Requirement ▸ Please report how many lines in the data below contain "Hall". Nothing besides the number should be written.

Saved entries
========

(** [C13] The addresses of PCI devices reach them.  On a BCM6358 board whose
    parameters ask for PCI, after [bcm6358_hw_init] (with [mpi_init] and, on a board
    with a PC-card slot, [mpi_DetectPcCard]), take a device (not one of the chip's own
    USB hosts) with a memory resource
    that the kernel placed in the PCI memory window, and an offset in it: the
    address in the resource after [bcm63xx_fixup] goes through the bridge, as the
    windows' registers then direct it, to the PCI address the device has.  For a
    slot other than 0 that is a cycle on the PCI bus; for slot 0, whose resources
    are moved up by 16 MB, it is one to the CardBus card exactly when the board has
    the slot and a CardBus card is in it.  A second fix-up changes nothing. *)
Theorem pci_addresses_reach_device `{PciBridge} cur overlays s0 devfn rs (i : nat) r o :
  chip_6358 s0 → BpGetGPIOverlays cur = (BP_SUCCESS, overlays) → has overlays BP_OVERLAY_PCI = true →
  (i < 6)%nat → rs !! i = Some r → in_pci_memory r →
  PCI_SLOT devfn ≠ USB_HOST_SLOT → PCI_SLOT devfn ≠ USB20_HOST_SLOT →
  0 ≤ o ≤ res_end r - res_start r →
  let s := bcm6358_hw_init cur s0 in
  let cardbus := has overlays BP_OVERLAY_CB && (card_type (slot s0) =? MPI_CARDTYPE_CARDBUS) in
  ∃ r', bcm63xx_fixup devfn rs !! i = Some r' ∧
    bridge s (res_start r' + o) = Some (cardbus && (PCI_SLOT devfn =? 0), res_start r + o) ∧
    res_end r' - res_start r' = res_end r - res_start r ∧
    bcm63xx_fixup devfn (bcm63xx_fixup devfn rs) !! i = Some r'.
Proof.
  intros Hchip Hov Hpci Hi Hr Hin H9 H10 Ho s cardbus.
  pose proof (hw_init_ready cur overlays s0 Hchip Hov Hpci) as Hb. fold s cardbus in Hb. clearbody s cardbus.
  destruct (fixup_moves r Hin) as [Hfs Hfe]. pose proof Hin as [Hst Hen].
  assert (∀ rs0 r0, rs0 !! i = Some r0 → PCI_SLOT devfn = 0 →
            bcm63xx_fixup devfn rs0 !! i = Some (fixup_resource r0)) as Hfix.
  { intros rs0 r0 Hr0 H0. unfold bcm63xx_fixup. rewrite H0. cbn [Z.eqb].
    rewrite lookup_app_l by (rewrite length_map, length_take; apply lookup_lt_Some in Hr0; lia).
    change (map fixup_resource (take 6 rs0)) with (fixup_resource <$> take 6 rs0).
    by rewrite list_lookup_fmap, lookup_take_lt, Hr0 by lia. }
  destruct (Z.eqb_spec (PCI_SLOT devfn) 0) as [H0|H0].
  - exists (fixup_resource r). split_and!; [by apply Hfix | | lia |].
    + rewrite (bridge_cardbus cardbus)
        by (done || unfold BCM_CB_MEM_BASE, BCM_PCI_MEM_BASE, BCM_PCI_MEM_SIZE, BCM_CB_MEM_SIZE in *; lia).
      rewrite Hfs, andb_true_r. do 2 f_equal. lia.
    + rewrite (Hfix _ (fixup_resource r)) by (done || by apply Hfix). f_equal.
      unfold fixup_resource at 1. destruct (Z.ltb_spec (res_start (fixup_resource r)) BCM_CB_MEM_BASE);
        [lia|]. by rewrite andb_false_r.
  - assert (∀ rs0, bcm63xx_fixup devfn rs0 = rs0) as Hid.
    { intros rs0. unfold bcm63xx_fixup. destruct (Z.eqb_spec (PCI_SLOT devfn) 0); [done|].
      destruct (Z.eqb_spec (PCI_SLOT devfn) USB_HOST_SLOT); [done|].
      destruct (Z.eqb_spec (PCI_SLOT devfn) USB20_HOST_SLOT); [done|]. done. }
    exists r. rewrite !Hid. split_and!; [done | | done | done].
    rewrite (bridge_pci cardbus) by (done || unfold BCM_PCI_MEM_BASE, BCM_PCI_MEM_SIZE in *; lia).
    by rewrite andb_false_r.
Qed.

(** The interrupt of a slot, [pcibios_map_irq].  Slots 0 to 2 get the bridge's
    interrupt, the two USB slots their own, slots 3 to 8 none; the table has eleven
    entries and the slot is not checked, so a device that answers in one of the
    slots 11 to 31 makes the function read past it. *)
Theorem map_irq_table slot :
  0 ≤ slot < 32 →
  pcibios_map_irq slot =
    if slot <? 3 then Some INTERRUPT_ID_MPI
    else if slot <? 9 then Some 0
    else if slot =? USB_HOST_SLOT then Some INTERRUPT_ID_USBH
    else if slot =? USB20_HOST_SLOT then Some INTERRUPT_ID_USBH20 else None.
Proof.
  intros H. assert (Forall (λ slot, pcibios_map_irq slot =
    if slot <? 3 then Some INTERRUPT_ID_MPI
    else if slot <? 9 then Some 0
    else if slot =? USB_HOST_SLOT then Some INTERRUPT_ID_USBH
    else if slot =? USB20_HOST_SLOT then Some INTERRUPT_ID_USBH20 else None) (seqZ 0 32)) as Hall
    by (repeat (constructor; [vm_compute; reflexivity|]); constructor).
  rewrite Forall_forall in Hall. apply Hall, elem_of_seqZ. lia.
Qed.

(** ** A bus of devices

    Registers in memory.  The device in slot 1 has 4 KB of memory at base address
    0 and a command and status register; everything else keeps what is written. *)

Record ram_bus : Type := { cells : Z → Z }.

========

Your solution ▸ 2